> Brief
Would you please return the lines of the entries below starting at the line that has "destruct s as [|b s]; [done|]. simpl in H." and ending at the line that has "Lemma has_char_append c", both included, exactly as they are?
Segment Start: The data
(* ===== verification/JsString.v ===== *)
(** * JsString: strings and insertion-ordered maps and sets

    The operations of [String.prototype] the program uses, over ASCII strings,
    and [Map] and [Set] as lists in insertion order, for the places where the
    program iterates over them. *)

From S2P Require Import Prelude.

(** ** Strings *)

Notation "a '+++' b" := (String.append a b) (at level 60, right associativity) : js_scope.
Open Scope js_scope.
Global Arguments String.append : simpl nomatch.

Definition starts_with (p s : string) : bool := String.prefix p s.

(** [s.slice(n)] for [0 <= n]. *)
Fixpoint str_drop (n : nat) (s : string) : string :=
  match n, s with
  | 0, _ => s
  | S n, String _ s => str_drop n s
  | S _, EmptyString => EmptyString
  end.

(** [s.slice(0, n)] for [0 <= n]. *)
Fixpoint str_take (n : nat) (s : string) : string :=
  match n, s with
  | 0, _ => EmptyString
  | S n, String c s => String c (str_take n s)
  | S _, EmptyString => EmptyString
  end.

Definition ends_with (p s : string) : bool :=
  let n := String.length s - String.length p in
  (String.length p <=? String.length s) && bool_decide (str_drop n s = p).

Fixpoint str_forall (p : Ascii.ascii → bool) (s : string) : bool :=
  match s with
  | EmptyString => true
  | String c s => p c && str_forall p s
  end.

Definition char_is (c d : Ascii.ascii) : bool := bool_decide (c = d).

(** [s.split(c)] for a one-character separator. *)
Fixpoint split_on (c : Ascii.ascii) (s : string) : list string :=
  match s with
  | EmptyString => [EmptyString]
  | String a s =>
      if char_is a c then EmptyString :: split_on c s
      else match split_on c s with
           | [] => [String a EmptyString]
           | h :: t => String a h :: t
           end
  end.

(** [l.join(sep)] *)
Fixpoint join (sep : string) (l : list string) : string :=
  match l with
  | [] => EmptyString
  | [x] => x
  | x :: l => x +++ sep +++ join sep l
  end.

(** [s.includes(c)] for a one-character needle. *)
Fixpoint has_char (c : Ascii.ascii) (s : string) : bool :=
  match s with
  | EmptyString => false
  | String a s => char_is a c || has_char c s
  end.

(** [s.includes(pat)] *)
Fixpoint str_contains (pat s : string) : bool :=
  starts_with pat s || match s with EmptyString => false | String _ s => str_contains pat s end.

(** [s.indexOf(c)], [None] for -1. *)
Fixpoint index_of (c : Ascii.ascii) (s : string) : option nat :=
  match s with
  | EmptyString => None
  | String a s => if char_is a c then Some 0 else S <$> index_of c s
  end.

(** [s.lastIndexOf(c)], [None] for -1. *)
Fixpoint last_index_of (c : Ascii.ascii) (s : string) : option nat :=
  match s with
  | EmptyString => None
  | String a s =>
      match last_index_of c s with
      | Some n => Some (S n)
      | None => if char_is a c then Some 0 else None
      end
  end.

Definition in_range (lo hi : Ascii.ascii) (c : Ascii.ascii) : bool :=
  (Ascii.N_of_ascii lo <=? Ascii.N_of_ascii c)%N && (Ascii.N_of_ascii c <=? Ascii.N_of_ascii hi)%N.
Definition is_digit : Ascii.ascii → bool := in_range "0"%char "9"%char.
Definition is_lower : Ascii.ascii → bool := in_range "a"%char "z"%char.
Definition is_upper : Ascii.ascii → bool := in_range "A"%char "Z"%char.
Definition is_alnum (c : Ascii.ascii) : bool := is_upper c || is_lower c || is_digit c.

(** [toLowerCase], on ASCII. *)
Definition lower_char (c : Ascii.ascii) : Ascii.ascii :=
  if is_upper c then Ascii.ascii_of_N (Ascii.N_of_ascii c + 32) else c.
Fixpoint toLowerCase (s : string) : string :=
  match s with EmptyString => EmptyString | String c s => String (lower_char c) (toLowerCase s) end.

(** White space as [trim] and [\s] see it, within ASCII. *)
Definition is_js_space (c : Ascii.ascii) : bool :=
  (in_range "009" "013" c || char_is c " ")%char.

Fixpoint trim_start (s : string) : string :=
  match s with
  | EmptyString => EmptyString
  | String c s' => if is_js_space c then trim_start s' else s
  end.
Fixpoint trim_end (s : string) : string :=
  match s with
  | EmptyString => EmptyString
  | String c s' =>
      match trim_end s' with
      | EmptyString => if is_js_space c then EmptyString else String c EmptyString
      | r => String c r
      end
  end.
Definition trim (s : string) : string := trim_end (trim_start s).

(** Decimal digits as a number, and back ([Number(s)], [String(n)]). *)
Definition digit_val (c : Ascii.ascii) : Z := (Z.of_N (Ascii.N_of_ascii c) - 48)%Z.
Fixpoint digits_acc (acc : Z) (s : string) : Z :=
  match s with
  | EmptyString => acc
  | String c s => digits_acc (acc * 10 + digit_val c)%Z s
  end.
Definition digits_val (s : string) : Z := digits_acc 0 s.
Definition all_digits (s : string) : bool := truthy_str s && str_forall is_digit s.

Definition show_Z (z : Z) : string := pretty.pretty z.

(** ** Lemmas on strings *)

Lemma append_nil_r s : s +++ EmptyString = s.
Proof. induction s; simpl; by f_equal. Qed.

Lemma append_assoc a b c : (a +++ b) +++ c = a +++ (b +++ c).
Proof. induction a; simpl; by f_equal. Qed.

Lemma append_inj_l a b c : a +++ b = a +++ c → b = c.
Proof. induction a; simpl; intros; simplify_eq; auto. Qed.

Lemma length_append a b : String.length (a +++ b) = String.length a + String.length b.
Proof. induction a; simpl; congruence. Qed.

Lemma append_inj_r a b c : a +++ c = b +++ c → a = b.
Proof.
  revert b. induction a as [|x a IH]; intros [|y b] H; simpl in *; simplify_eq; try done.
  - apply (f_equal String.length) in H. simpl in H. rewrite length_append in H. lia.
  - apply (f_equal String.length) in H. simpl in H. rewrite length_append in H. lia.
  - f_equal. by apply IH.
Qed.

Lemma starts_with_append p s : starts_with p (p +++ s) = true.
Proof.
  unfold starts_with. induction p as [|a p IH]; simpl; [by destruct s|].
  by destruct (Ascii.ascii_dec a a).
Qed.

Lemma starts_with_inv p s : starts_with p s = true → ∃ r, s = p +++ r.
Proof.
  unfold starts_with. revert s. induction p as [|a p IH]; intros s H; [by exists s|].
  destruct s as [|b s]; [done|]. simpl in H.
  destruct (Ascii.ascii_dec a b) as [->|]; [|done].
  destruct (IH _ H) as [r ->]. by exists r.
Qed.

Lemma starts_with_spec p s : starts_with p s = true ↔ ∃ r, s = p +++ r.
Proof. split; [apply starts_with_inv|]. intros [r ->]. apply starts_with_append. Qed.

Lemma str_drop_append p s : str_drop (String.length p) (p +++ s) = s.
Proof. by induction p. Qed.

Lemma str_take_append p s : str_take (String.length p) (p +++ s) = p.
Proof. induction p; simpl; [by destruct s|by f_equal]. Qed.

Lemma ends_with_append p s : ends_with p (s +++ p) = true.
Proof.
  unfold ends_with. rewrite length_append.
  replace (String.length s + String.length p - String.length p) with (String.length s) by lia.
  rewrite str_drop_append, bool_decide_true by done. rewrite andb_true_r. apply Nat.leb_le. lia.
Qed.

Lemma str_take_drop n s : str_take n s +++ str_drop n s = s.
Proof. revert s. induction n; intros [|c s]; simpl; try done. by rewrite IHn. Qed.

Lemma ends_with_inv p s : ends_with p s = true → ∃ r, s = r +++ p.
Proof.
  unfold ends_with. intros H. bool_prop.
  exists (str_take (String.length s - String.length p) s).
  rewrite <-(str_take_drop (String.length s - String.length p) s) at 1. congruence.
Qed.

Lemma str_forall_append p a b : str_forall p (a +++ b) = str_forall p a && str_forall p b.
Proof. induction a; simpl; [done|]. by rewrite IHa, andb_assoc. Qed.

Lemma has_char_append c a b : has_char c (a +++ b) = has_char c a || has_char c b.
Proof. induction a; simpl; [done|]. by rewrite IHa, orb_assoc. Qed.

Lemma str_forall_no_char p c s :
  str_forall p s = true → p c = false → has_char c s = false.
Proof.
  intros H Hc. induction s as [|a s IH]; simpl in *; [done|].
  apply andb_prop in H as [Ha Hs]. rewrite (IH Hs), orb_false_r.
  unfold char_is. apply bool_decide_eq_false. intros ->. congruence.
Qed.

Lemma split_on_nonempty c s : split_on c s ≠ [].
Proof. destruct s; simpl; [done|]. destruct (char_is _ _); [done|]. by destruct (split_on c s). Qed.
Segment End: The data
> Answer to this exercise
  destruct s as [|b s]; [done|]. simpl in H.
  destruct (Ascii.ascii_dec a b) as [->|]; [|done].
  destruct (IH _ H) as [r ->]. by exists r.
Qed.

Lemma starts_with_spec p s : starts_with p s = true ↔ ∃ r, s = p +++ r.
Proof. split; [apply starts_with_inv|]. intros [r ->]. apply starts_with_append. Qed.

Lemma str_drop_append p s : str_drop (String.length p) (p +++ s) = s.
Proof. by induction p. Qed.

Lemma str_take_append p s : str_take (String.length p) (p +++ s) = p.
Proof. induction p; simpl; [by destruct s|by f_equal]. Qed.

Lemma ends_with_append p s : ends_with p (s +++ p) = true.
Proof.
  unfold ends_with. rewrite length_append.
  replace (String.length s + String.length p - String.length p) with (String.length s) by lia.
  rewrite str_drop_append, bool_decide_true by done. rewrite andb_true_r. apply Nat.leb_le. lia.
Qed.

Lemma str_take_drop n s : str_take n s +++ str_drop n s = s.
Proof. revert s. induction n; intros [|c s]; simpl; try done. by rewrite IHn. Qed.

Lemma ends_with_inv p s : ends_with p s = true → ∃ r, s = r +++ p.
Proof.
  unfold ends_with. intros H. bool_prop.
  exists (str_take (String.length s - String.length p) s).
  rewrite <-(str_take_drop (String.length s - String.length p) s) at 1. congruence.
Qed.

Lemma str_forall_append p a b : str_forall p (a +++ b) = str_forall p a && str_forall p b.
Proof. induction a; simpl; [done|]. by rewrite IHa, andb_assoc. Qed.

Lemma has_char_append c a b : has_char c (a +++ b) = has_char c a || has_char c b.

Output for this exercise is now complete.